Think about it this way. The pins are connected to end plates of a given area. If all we're worried about is the tensile strength, we can place a one dimensional force on each end plate to put the system in pure tension. Now, split the system into a couple parts and do a force balance.

If we split it right down the middle, so that we're seeing the actual force on the top plate, and the internal force along each of the pins. These two forces have to be equal, otherwise the system would be in motion, meaning the pins have yielded or fractured.

Now, to calculate the stress in the pins, we simply divide the force applied across all the pins by the total area. Because in this case, the pins are all of even cross sectional area, the stress will be divided evenly between them.
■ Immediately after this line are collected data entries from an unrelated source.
(** The handler serves from the destination only: for the path of a
    request, which begins with a slash, the name it hands to
    [http.ServeFile] is the destination followed by components that are
    neither empty nor a dot nor dot-dot; dot-dot components of the
    request do not lead out of the destination.  The site is not
    changed. *)
Theorem handler_inside dest urlPath w p w' :
  HasPrefix urlPath "/" = true ->
  handler dest urlPath w = Done (p, w') ->
  (∃ comps, Forall plain comps ∧ p = dest ++ comps) ∧ w' = w.
Proof.
  intros Hr. unfold handler. unfold bind at 1, gets at 1.
  rewrite GetString_bind.
  assert (R : forall base, ∃ comps, Forall plain comps ∧
    Join dest (Clean match SplitList urlPath with
                     | [] => urlPath
                     | first :: _ =>
                         if String.eqb first base
                         then String.concat "/" (skipn (length (SplitList urlPath))
                                                   (SplitList urlPath))
                         else urlPath
                     end) = dest ++ comps).
  { intros base. destruct (SplitList urlPath) as [|first l] eqn:E.
    - now apply Join_Clean_rooted.
    - destruct (String.eqb first base); [|now apply Join_Clean_rooted].
      rewrite skipn_all. exists []. split; [constructor|]. now rewrite app_nil_r. }
  destruct (Conf (site w) !! "baseurl") as [[base| | | | | |]|]; try discriminate;
    intros [= <- <-]; (split; [apply R|reflexivity]).
Qed.

(** The base URL is not stripped from the path of a request.  For a
    path without a colon: when it is the base URL itself the handler
    serves the destination directory, otherwise it serves the path
    below the destination as it is, the base URL included. *)
Theorem handler_base dest urlPath w base :
  noColon urlPath = true ->
  GetString (St := World) (Conf (site w)) "baseurl" = ret base ->
  handler dest urlPath w
  = Done (if String.eqb urlPath base then dest else Join dest (Clean urlPath), w).
Proof.
  intros Hc Hb. unfold handler. unfold bind at 1, gets at 1. rewrite Hb.
  unfold bind, ret. unfold SplitList.
  destruct (String.eqb_spec urlPath "") as [->|Hne].
  - destruct (String.eqb_spec "" base); reflexivity.
  - rewrite (splitColon_plain _ Hc). cbn [length skipn String.concat].
    destruct (String.eqb urlPath base); reflexivity.
Qed.

End ServerExtras.

Lemma handler_inside_witness :
  (∃ comps, Forall plain comps ∧ ["site"; "etc"; "passwd"] = ["site"] ++ comps)
  ∧ mkWorld siteBase (Dir []) = mkWorld siteBase (Dir []).
Proof.
  apply (handler_inside ["site"] "/../../etc/passwd" (mkWorld siteBase (Dir []))); reflexivity.
Defined.

Lemma handler_base_witness :
  handler ["site"] "/blog/about.html" (mkWorld siteBase (Dir []))
  = Done (["site"; "blog"; "about.html"], mkWorld siteBase (Dir [])).
Proof.
  apply (handler_base ["site"] "/blog/about.html" (mkWorld siteBase (Dir [])) "/blog");
    reflexivity.
Defined.

(** ** The scan, run again *)

Section ReloadTwice.
Context `{Ext : Externals}.

(** The walker of [read] looks at the configuration for the permalink
    only. *)
Lemma readWalker_conf c rel fi err st :
  c !! "permalink" = Conf (site (fst st)) !! "permalink" ->
  readWalker rel fi err (onConf c st)
  = mapState (onConf c) (readWalker rel fi err st).
Proof.
  destruct st as [[[src dst conf ps pgs fls tp ig] t] ly]. cbn [fst site Conf].
  intros Hc. unfold readWalker, onConf, onSite, setConf, bind, gets, IsDirOf. cbn.
  destruct err; [reflexivity|].
  destruct fi as [[|]|]; [now destruct (isHiddenOrTemp _)| |reflexivity].
  cbn.
  destruct (isHiddenOrTemp _); [reflexivity|].
  destruct (isTemplate _); [reflexivity|].
  destruct (isPost _).
  - unfold GetString. rewrite Hc.
    destruct (conf !! "permalink") as [[p| | | | | |]|]; try reflexivity; cbn;
      (destruct (ReadFile (src ++ rel) t) as [d|]; cbn; [|reflexivity]);
      match goal with
      | |- context [ParsePost ?a ?b ?x] => now destruct (ParsePost a b x)
      end.
  - destruct (isPage _).
    + cbn. destruct (ReadFile (src ++ rel) t) as [d|]; cbn; [|reflexivity].
      match goal with
      | |- context [ParsePage ?a ?b] => now destruct (ParsePage a b)
      end.
    + now destruct (isStatic _).
Qed.
(** X5. The loop by which V1.1 finds the OCR language code computes what
    V1.0's [dict.get] with default does: the code of the selected display
    name, or ['tur'] when the name is not a key. *)
Theorem selected_language_is_lookup_with_default :
  forall (s : MainApplication.t),
    MainApplication.selected_language s
    = MainApplication.selected_language_V1_0 s.
Proof.
  intros s.
  unfold MainApplication.selected_language,
    MainApplication.selected_language_V1_0.
  rewrite selected_language_fold.
  destruct (MainApplication.language_options s) as [|[k v] l] eqn:E;
    [reflexivity|].
  destruct (MainApplication.lookup _ _); reflexivity.
Qed.

(** X6. Whatever its outcome, an OCR job run with an image captured
    makes exactly one engine run, at the configured path when the
    configuration holds a non-empty one, and leaves that path in
    [pytesseract.pytesseract.tesseract_cmd]: the module global is
    overwritten for good, not restored. *)
Theorem perform_ocr_installs_configured_path :
  forall (W : MainApplication.env) (s : MainApplication.t) (img : image),
    MainApplication.captured_image s = Some img ->
    pytesseract.tesseract_cmd
      (MainApplication.tess (snd (MainApplication.perform_ocr W s)))
    = MainApplication.cmd_for s
    /\ pytesseract.invocations
         (MainApplication.tess (snd (MainApplication.perform_ocr W s)))
       = pytesseract.invocations (MainApplication.tess s)
         ++ [pytesseract.mk_invocation (MainApplication.cmd_for s)
               (convert L img) (MainApplication.selected_language s)
               "--oem 1 --psm 6"].
Proof.
  intros W s img Himg.
  destruct s as [cap tk orig rj lv lo cfg ls li ib tb nw tms nid pend ts clip msgs].
  cbn in Himg. subst.
  unfold MainApplication.cmd_for. cbn.
  unfold MainApplication.perform_ocr, try_except, bind, get, modify, ret,
    MainApplication.lift, MainApplication.in_tess,
    MainApplication._show_message_from_ui_texts,
    OCRProcessor.init, OCRProcessor.extract_text,
    pytesseract.image_to_string, pytesseract.set_tesseract_cmd.
  cbn.
  destruct cfg as [p|]; [destruct (String.eqb p "")|];
    cbn; unfold bind, modify, ret; cbn;
    repeat match goal with
           | |- context [match ?x with _ => _ end] =>
               lazymatch x with
               | context [match _ with _ => _ end] => fail
               | _ => destruct x eqn:?; cbn
               end
           end; split; reflexivity.
Qed.

Lemma perform_ocr_installs_configured_path_witness :
  let s := MainApplication.worker_run working_world
             (snd (MainApplication.process_captured_image
                     (Some (Bitmap 1 RGB (640, 480)))
                     (MainApplication.initial ["Turkish"; "English"]%string
                        [("Turkish", "tur"); ("English", "eng")]%string
                        (Some "/usr/bin/tesseract"%string)))) in
  pytesseract.tesseract_cmd
    (MainApplication.tess (snd (MainApplication.perform_ocr failing_world s)))
  = "/usr/bin/tesseract"%string.
Proof.
  intros s.
  apply (perform_ocr_installs_configured_path failing_world s
           (Bitmap 1 RGB (640, 480))).
  reflexivity.
Defined.

(** X7. What the user sees of an OCR job run with an image captured.
    When the engine returns a text and the clipboard accepts it, the
    clipboard holds that text and the "text copied" box is shown.  When
    either step raises, the clipboard is untouched and one error box is
    shown: the "Tesseract not found" box for [TesseractNotFoundError],
    and the generic OCR error box carrying [str(e)] for anything else. *)
Theorem perform_ocr_outcome :
  forall (W : MainApplication.env) (s : MainApplication.t) (img : image),
    MainApplication.captured_image s = Some img ->
    let s' := snd (MainApplication.perform_ocr W s) in
    match pytesseract.run_ocr (MainApplication.engine W)
            (MainApplication.cmd_for s) (convert L img)
            (MainApplication.selected_language s) "--oem 1 --psm 6" with
    | Ok text =>
        match MainApplication.pyperclip_copy W text with
        | Ok _ =>
            MainApplication.clipboard s' = MainApplication.ClipText text
            /\ MainApplication.messages s'
               = MainApplication.messages s
                 ++ [MainApplication.info "info_text_copied"]
        | Raise e =>
            MainApplication.clipboard s' = MainApplication.clipboard s
            /\ MainApplication.messages s'
               = MainApplication.messages s ++ [MainApplication.ocr_failure e]
        end
    | Raise e =>
        MainApplication.clipboard s' = MainApplication.clipboard s
        /\ MainApplication.messages s'
           = MainApplication.messages s ++ [MainApplication.ocr_failure e]
    end.
Proof.
  intros W s img Himg s'. subst s'.
  destruct s as [cap tk orig rj lv lo cfg ls li ib tb nw tms nid pend ts clip msgs].
  cbn in Himg. subst.
  unfold MainApplication.cmd_for. cbn.
  unfold MainApplication.perform_ocr, try_except, bind, get, modify, ret,
    MainApplication.lift, MainApplication.in_tess,
    MainApplication._show_message_from_ui_texts,
    OCRProcessor.init, OCRProcessor.extract_text,
    pytesseract.image_to_string, pytesseract.set_tesseract_cmd.
  cbn.
  destruct cfg as [p|]; [destruct (String.eqb p "")|];
    cbn; unfold bind, modify, ret; cbn;
    (destruct (pytesseract.run_ocr _ _ _ _ _) as [text|[|m]]; cbn;
     [destruct (MainApplication.pyperclip_copy W text) as [[]|[|m]]; cbn|..]);
    split; reflexivity.
Qed.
The implication of this is that none of the pins should fail before the others, and any difference in their tensile strength is due to manufacturing defects or variations, so we can just multiple the tensile strength of a single pin by the number of pins to get the overall tensile strength.

There is an important assumption here that the pins are distributed evenly on the plates. If the pins are lopsided, they're going to end up under some amount of bending, which complicates the stress calculations in them and adds to the stress that they see under the same applied load.

If we make the pins of variable cross-sectional area, then the load begins to concentrate in the larger pins, but it should still end up with the same stress in each pin because the load will distribute proportionally to the area, which is how we calculate stress anyway.

Where this gets more complex is if the pins are made of different materials or treated differently to change the tensile strength. This is essentially creating a composite material, and there we have to take into account volume fractions to calculate new yield and tensile strength numbers, but also consider which material fails first. For further reading I'd suggest chapter 3 in this MIT book (that is a 128 page pdf, beware if you're on mobile).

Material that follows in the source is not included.